## [Task statement]
The lines from the start of the records below through the line containing "- repeat constructor; unfold u8 in *; lia." are to be copied exactly, both ends included, with nothing added.

## [Material for the task]

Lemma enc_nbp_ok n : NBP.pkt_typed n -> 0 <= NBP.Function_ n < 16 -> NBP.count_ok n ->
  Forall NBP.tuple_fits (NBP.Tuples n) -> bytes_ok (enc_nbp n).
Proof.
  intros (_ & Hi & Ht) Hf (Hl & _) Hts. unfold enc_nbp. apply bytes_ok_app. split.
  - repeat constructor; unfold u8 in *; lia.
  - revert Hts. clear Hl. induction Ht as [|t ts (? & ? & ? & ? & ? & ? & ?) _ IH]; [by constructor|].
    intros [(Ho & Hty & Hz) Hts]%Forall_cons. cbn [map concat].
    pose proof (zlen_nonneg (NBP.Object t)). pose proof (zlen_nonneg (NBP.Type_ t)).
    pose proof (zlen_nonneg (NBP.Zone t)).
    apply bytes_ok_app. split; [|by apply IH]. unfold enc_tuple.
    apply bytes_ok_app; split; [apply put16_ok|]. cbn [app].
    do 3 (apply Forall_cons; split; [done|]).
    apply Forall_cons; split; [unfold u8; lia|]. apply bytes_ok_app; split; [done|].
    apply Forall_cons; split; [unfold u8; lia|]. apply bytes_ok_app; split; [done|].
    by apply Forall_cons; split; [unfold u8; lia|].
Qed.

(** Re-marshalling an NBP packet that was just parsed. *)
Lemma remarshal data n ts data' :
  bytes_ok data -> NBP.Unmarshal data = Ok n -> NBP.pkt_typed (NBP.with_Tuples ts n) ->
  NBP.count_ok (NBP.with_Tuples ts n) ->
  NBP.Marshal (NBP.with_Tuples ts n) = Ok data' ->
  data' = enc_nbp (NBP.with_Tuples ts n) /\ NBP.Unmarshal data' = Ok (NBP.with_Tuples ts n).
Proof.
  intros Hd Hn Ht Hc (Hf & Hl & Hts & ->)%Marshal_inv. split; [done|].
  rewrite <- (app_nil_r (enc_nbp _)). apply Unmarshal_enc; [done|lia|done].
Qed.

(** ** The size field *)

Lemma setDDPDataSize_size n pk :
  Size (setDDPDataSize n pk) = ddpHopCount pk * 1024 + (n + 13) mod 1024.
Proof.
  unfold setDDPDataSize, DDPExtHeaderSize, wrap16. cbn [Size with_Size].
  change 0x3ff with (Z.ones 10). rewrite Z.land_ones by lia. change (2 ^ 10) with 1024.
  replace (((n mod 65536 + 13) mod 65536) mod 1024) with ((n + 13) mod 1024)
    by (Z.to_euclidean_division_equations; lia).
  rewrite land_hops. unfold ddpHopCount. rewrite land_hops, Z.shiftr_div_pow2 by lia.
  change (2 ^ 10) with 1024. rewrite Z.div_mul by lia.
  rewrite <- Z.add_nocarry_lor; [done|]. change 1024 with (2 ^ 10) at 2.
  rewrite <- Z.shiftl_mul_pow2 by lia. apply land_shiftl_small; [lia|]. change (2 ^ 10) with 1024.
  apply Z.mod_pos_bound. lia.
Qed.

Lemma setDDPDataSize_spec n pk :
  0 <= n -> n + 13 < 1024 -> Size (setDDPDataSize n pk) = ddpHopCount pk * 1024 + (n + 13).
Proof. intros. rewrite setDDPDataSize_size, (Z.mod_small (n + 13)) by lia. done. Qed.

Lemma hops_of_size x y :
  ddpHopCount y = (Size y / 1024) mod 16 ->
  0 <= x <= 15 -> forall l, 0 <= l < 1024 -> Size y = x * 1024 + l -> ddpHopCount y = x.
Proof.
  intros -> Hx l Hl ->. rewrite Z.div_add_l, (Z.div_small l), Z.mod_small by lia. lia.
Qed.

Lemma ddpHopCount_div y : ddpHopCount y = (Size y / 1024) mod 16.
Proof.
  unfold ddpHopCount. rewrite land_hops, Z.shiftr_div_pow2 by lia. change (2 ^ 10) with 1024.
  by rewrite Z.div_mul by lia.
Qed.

## [Worked solution]
Lemma enc_nbp_ok n : NBP.pkt_typed n -> 0 <= NBP.Function_ n < 16 -> NBP.count_ok n ->
  Forall NBP.tuple_fits (NBP.Tuples n) -> bytes_ok (enc_nbp n).
Proof.
  intros (_ & Hi & Ht) Hf (Hl & _) Hts. unfold enc_nbp. apply bytes_ok_app. split.
  - repeat constructor; unfold u8 in *; lia.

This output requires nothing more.